It can also be observed that eight hotspots were not identified as parallelizable in the benchmark suite. The CUs for these functions do not fulfill Bernstein's conditions in either CU graphs or expanded CU graphs. We verified our results by observing the parallel versions of the respective benchmarks. The last column in Table 1 lists percentage of the execution time, number of tasks identified, and number of dependencies for each hotspot.

MPMD: MPMD opportunities in PARSEC were similar to RebuildGrid, which was discussed in Section 3.3.1. All the cases were parallelized manually by us with fork-join model using OpenMP section or task directives. Speedups reported in Table 2 refer to the ratio of execution time of the tasks run in parallel to the execution time of the sequential version of the same code region (function). As a result, it is called *local speedup* (LS in Table 2). Refactoring the code mainly involved privatization of variables (eg, adding OpenMP private clauses), adding necessary synchronization (eg, using critical sections in OpenMP), or replicating some part of the code across multiple threads (eg, copying the same data between threads/sections or having shared data with synchronization operations between threads).

Table 2 also provides characteristics obtained from the CU graphs of sequential versions. We also report the number of dependences resolved to parallelize the identified opportunity. These dependences were resolved by refactoring the code (CR for Code Refactoring in Table 2), privatizing or sharing the variables, etc to expose more parallelism. It can be seen that the number of resolved dependences is very small compared to the total number of dependences. This clearly shows that the number of dependences does not represent the difficulty encountered during parallelization.

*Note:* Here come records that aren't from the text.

Lemma dir_entry_spec b :
  length b = 32%nat → Forall (λ x, 0 ≤ x < 256) b → dir_entry b = Some (parse_entry b).
Proof.
  intros Hl Hb. pose proof (λ i, byte_range b i Hb) as Hr. unfold parse_entry.
  do 32 (destruct b as [|? b]; [done|]). destruct b; [|done]. clear Hb Hl.
  pose proof (Hr 26%nat) as H26. pose proof (Hr 27%nat) as H27. pose proof (Hr 28%nat) as H28.
  pose proof (Hr 29%nat) as H29. pose proof (Hr 30%nat) as H30. pose proof (Hr 31%nat) as H31. clear Hr.
  unfold byte in *. simpl in *. unfold dir_entry. cbn [drop].
  rewrite read_le16_value, read_le32_value by done. done.
Qed.

(** One entry of the sector in the directory buffer. *)
Lemma near_entry_in bs s j :
  length bs = 512%nat → holds (mem s) (current_ds * 16 + ROOT_DIR_SEG) bs → 0 ≤ j < 16 →
  near s (ROOT_DIR_SEG + 32 * j) 32 = take 32 (drop (Z.to_nat (32 * j)) bs).
Proof.
  intros Hl Hm Hj. apply (holds_drop _ _ _ (Z.to_nat (32 * j))) in Hm.
  apply (near_holds s _ 32); [|lia|rewrite length_drop; lia]. revert Hm.
  by replace (current_ds * 16 + ROOT_DIR_SEG + Z.of_nat (Z.to_nat (32 * j)))
    with (current_ds * 16 + (ROOT_DIR_SEG + 32 * j)) by lia.
Qed.

Lemma read_near_entry s j (Q : list Z → boot → Prop) :
  0 ≤ j < 16 → Q (near s (ROOT_DIR_SEG + 32 * j) 32) s → wp (read_near (ROOT_DIR_SEG + 32 * j) 32) Q s.
Proof.
  intros Hj HQ. unfold read_near. destruct (Z.leb_spec (ROOT_DIR_SEG + 32 * j + 32) 0x10000) as [_|Hbad];
    [by wp_step|unfold ROOT_DIR_SEG in Hbad; lia].
Qed.

Lemma scan_turn name83 bs s j :
  length name83 = 11%nat → length bs = 512%nat → Forall (λ x, 0 ≤ x < 256) bs →
  holds (mem s) (current_ds * 16 + ROOT_DIR_SEG) bs → 0 ≤ j < 16 →
  wp (b ← read_near (ROOT_DIR_SEG + 32 * j) 32; e ← lift (dir_entry b); lift (scan_entry name83 e))
    (λ r s', r = scan name83 (entry_in bs j) ∧ s' = s) s.
Proof.
  intros Hn Hl Hb Hm Hj. wp_step. apply read_near_entry; [done|]. rewrite (near_entry_in bs s j Hl Hm Hj).
  unfold entry_in. set (b := take 32 _).
  assert (length b = 32%nat) as Hlb by (unfold b; rewrite length_take, length_drop; lia).
  assert (Forall (λ x, 0 ≤ x < 256) b) as Hfb by (unfold b; by apply Forall_take, Forall_drop).
  clearbody b. wp_step. eapply wp_lift; [by apply dir_entry_spec|].
  eapply wp_lift; [apply scan_entry_spec; [done|..]|done].
  all: unfold parse_entry; cbn [name ext]; rewrite ?length_take, ?length_drop; lia.
Qed.

(** The scan of one sector that stands in the buffer. *)
Lemma scan_sector name83 bs s :
  length name83 = 11%nat → length bs = 512%nat → Forall (λ x, 0 ≤ x < 256) bs →
  holds (mem s) (current_ds * 16 + ROOT_DIR_SEG) bs →
  mfor_ret (range 0 16) (λ j,
    b ← read_near (ROOT_DIR_SEG + 32 * j) 32;
    e ← lift (dir_entry b);
    lift (scan_entry name83 e)) s
  = Some (first_some (scan name83) (sector_entries bs), s).
Proof.
  intros Hn Hl Hb Hm. unfold sector_entries. rewrite first_some_fmap. apply mfor_ret_first.
  intros j Hj%elem_of_seqZ.
  destruct (proj1 (wp_inv _ _ _) (scan_turn name83 bs s j Hn Hl Hb Hm ltac:(lia))) as (r & s' & E & -> & ->). done.
Qed.

(** Memory outside the directory buffer is as in [s]. *)
Definition outside_buffer (m m' : gmap Z Z) : Prop :=
  ∀ x, ¬ (0x8400 ≤ x < 0x8600) → getw m' x = getw m x.

Lemma root_directory_snoc D first n :
  0 ≤ n → root_directory D first (n + 1) = root_directory D first n ++ sector_entries (D (first + n)).
Proof.
  intros Hn. unfold root_directory, range. replace (n + 1 - 0) with ((n - 0) + 1) by lia.
  rewrite seqZ_app by lia. rewrite bind_app. f_equal. replace (0 + (n - 0)) with n by lia.
  rewrite seqZ_cons, seqZ_nil by lia. apply app_nil_r.
Qed.

Lemma root_directory_prefix D first i n :
  0 ≤ i ≤ n → ∃ rest, root_directory D first n = root_directory D first i ++ rest.
Proof.
  intros Hi. eexists. unfold root_directory, range. replace (n - 0) with ((i - 0) + (n - i)) by lia.
  rewrite seqZ_app by lia. by rewrite bind_app.
Qed.

(** The root directory lies on the disk and its sectors have 512 bytes. *)
Record root_ok (s : boot) : Prop := {
  root_bps : g_bytes_per_sector (fs s) = 512;
  root_first : 0 ≤ g_first_root_dir_sector (fsd s);
  root_count : 0 ≤ g_root_dir_sectors (fsd s);
  root_fits : g_first_root_dir_sector (fsd s) + g_root_dir_sectors (fsd s) ≤ capacity s
}.

Definition found (e : DirEntry) : Z * Z := (firstCluster e, fileSize e).

Lemma fat_find_file_spec D name83 s :
  mounted D s → root_ok s → length name83 = 11%nat →
  wp (fat_find_file name83) (λ r s',
    r = found <$> lookup_file name83
          (root_directory D (g_first_root_dir_sector (fsd s)) (g_root_dir_sectors (fsd s))) ∧
    ∃ m n, s' = after_read s m n ∧ outside_buffer (mem s) m) s.
Proof.
  intros HD [Hbps Hfirst Hcount Hfits] Hname. unfold fat_find_file. wp_step. wp_step. wp_step.
  set (first := g_first_root_dir_sector (fsd s)) in *. set (count := g_root_dir_sectors (fsd s)) in *.
  apply (wp_mfor_ret_range (λ i s', first_some (scan name83) (root_directory D first i) = None ∧
                                    ∃ m n, s' = after_read s m n ∧ outside_buffer (mem s) m)).
  - done.
  - split; [done|]. exists (mem s), (bios_calls s). split; [by destruct s|done].
  - intros i s1 Hi (Hnone & m & n & -> & Hm). wp_step.
    apply (wp_disk_read_sector D); [by destruct HD|change (capacity (after_read s m n)) with (capacity s); lia|].
    intros n'. cbn [negb Z.eqb]. rewrite Hbps. change (512 / 32) with 16.
    change (u16 current_ds * 16 + u16 ROOT_DIR_SEG) with 0x8400.
    destruct (disk_bytes _ _ _ _ (mounted_disk _ _ HD) (first + i)) as [Hlen Hbytes].
    set (s2 := after_read _ _ _).
    eapply wp_eq; [apply (scan_sector name83 (D (first + i)) s2 Hname Hlen Hbytes), holds_store|].
    pose proof (root_directory_snoc D first i ltac:(lia)) as Hsnoc.
    assert (first_some (scan name83) (root_directory D first (i + 1))
            = first_some (scan name83) (sector_entries (D (first + i)))) as Hnext
      by (by rewrite Hsnoc, first_some_app, Hnone).
    assert (∃ m n, s2 = after_read s m n ∧ outside_buffer (mem s) m) as Hs2.
    { eexists _, n'. split; [done|]. intros x Hx. rewrite getw_store_bytes. simpl mem.
      rewrite Hlen. decides. by apply Hm. }
    destruct (first_some _ (sector_entries _)) as [r|] eqn:Er; [|by rewrite Hnext].
    wp_step. split; [|done]. rewrite <- first_scan.
    destruct (root_directory_prefix D first (i + 1) count ltac:(lia)) as [rest ->].
    rewrite first_some_app, Hnext. by destruct r.
  - intros s1 [Hnone Hs1]. wp_step. split; [|done]. by rewrite <- first_scan, Hnone.
Qed.

(** ** Loading a file *)

(** [n] consecutive blocks. *)
Fixpoint blocks (D : Z → list Z) (lba : Z) (n : nat) : list Z :=
  match n with
  | O => []
  | S n => D lba ++ blocks D (lba + 1) n
  end.

Lemma blocks_snoc D lba n : blocks D lba (S n) = blocks D lba n ++ D (lba + Z.of_nat n).
Proof.
  revert lba. induction n as [|n IH]; intros lba.
  - simpl. by rewrite app_nil_r, Z.add_0_r.
  - change (blocks D lba (S (S n))) with (D lba ++ blocks D (lba + 1) (S n)). rewrite IH.
    simpl. rewrite <- app_assoc. by replace (lba + 1 + Z.of_nat n) with (lba + Z.of_nat (S n)) by lia.
Qed.

Lemma blocks_length D lba n : (∀ l, length (D l) = 512%nat) → length (blocks D lba n) = (512 * n)%nat.
Proof.
  intros HD. revert lba. induction n as [|n IH]; intros lba; simpl; [done|].
  rewrite length_app, HD, IH. lia.
Qed.

(** [m'] agrees with [m] below [a]. *)
Definition same_below (a : Z) (m m' : gmap Z Z) : Prop := ∀ x, x < a → getw m' x = getw m x.

Lemma segment_offset linear :
  0 ≤ linear < 2 ^ 20 → u16 (u16 (Z.shiftr linear 4)) * 16 + u16 (u16 (Z.land linear 0xF)) = linear.
Proof.
  intros Hl. change 0xF with (2 ^ 4 - 1). rewrite land_ones_mod by lia. rewrite Z.shiftr_div_pow2 by lia.
  change (2 ^ 4) with 16. pose proof (Z.div_mod linear 16 ltac:(lia)).
  pose proof (Z.mod_pos_bound linear 16 ltac:(lia)).
  assert (0 ≤ linear / 16 < 65536) by (split; [apply Z.div_pos|apply Z.div_lt_upper_bound]; lia).
  rewrite !u16_small by (rewrite ?u16_small; lia). lia.
Qed.

Lemma capacity_bound D s : mounted D s → capacity s < 2 ^ 32.
Proof.
  intros [HD _]. pose proof (disk_spt _ _ _ _ HD). pose proof (disk_heads _ _ _ _ HD). unfold capacity. nia.
Qed.

(** Taking [chunk + t] bytes of a sector and what follows it. *)
Lemma take_sector (bs rest : list Z) R t :
  length bs = 512%nat → 0 ≤ R → t = Z.min (R - Z.min R 512) (Z.of_nat (length rest)) →
  take (Z.to_nat (Z.min R 512 + t)) (bs ++ rest)
  = take (Z.to_nat (Z.min R 512)) bs ++ take (Z.to_nat t) rest.
Proof.
  intros Hl HR ->. rewrite take_app. f_equal.
  - destruct (decide (R ≤ 512)); [f_equal; lia|]. rewrite !take_ge; [done|lia|lia].
  - destruct (decide (R ≤ 512)); [|f_equal; lia].
    replace (Z.to_nat _ - length bs)%nat with 0%nat by lia.
    by replace (Z.to_nat (Z.min (R - Z.min R 512) (Z.of_nat (length rest)))) with 0%nat by lia.
Qed.

Lemma load_cluster_spec D n lba linear R s :
  mounted D s → g_bytes_per_sector (fs s) = 512 →
  0 ≤ lba → lba + Z.of_nat n ≤ capacity s → 0 ≤ linear → 0 ≤ R → linear + R + 512 ≤ 2 ^ 20 →
  let t := Z.min R (512 * Z.of_nat n) in
  wp (load_cluster n lba linear R) (λ r s', r = Some (linear + t, R - t) ∧
    ∃ m k, s' = after_read s m k ∧ holds m linear (take (Z.to_nat t) (blocks D lba n)) ∧
           same_below linear (mem s) m) s.
Proof.
  revert lba linear R s. induction n as [|n IH]; intros lba linear R s HD Hbps Hlba Hcap Hlin HR Htop t.
  - simpl. wp_step. replace t with 0 by lia. split; [f_equal; f_equal; lia|].
    exists (mem s), (bios_calls s). split; [by destruct s|done].
  - cbn [load_cluster]. destruct (Z.eqb_spec R 0) as [->|HR0].
    { wp_step. replace t with 0 by lia. split; [f_equal; f_equal; lia|].
      exists (mem s), (bios_calls s). split; [by destruct s|done]. }
    wp_step. wp_step. rewrite Hbps. wp_step. pose proof (capacity_bound D s HD).
    apply (wp_disk_read_sector D); [done|lia|]. intros k. cbn [negb Z.eqb].
    rewrite segment_offset by lia. set (s1 := after_read _ _ _).
    destruct (disk_bytes _ _ _ _ (mounted_disk _ _ HD) lba) as [Hlen _].
    replace (if R <? 512 then R else 512) with (Z.min R 512) by (destruct (Z.ltb_spec R 512); lia).
    rewrite !(u32_small (_ + _)), (u32_small (_ - _)) by lia.
    use_wp (IH (lba + 1) (linear + Z.min R 512) (R - Z.min R 512) s1); [by destruct HD|done|lia| |lia|lia|lia|].
    { change (capacity s1) with (capacity s). lia. }
    intros r s' (-> & m & k' & -> & Hm & Hsame). split; [f_equal; f_equal; lia|]. exists m, k'. split; [done|].
    set (t' := Z.min (R - Z.min R 512) (512 * Z.of_nat n)) in *.
    replace t with (Z.min R 512 + t') by lia. cbn [blocks].
    rewrite take_sector; [|done|lia|].
    2:{ rewrite (blocks_length D) by (intros l; apply (disk_bytes _ _ _ _ (mounted_disk _ _ HD))). lia. }
    split.
    + apply holds_app.
      * apply (holds_frame (mem s1)); [|apply holds_take, holds_store].
        intros x Hx. apply Hsame. rewrite length_take in Hx. lia.
      * rewrite length_take. by replace (Z.of_nat (_ `min` _)) with (Z.min R 512) by lia.
    + intros x Hx. rewrite Hsame by lia. simpl. rewrite getw_store_bytes. by decides.
Qed.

#### 4.2 | Loop parallelism

**DOALL:** Applying loop parallelism discovery algorithm to the applications of NPB revealed the information in Table 3. It contains a list of applications and the loops that were analyzed for finding parallelism. A total of 25 hotspot loops were analyzed in all the benchmarks of NPB and are identified as parallelizable (shown in column *Parallelizable*) using DOALL. All of these identified loops are already parallelized in their respective parallel versions using DOALL (shown in column *Parallelized*).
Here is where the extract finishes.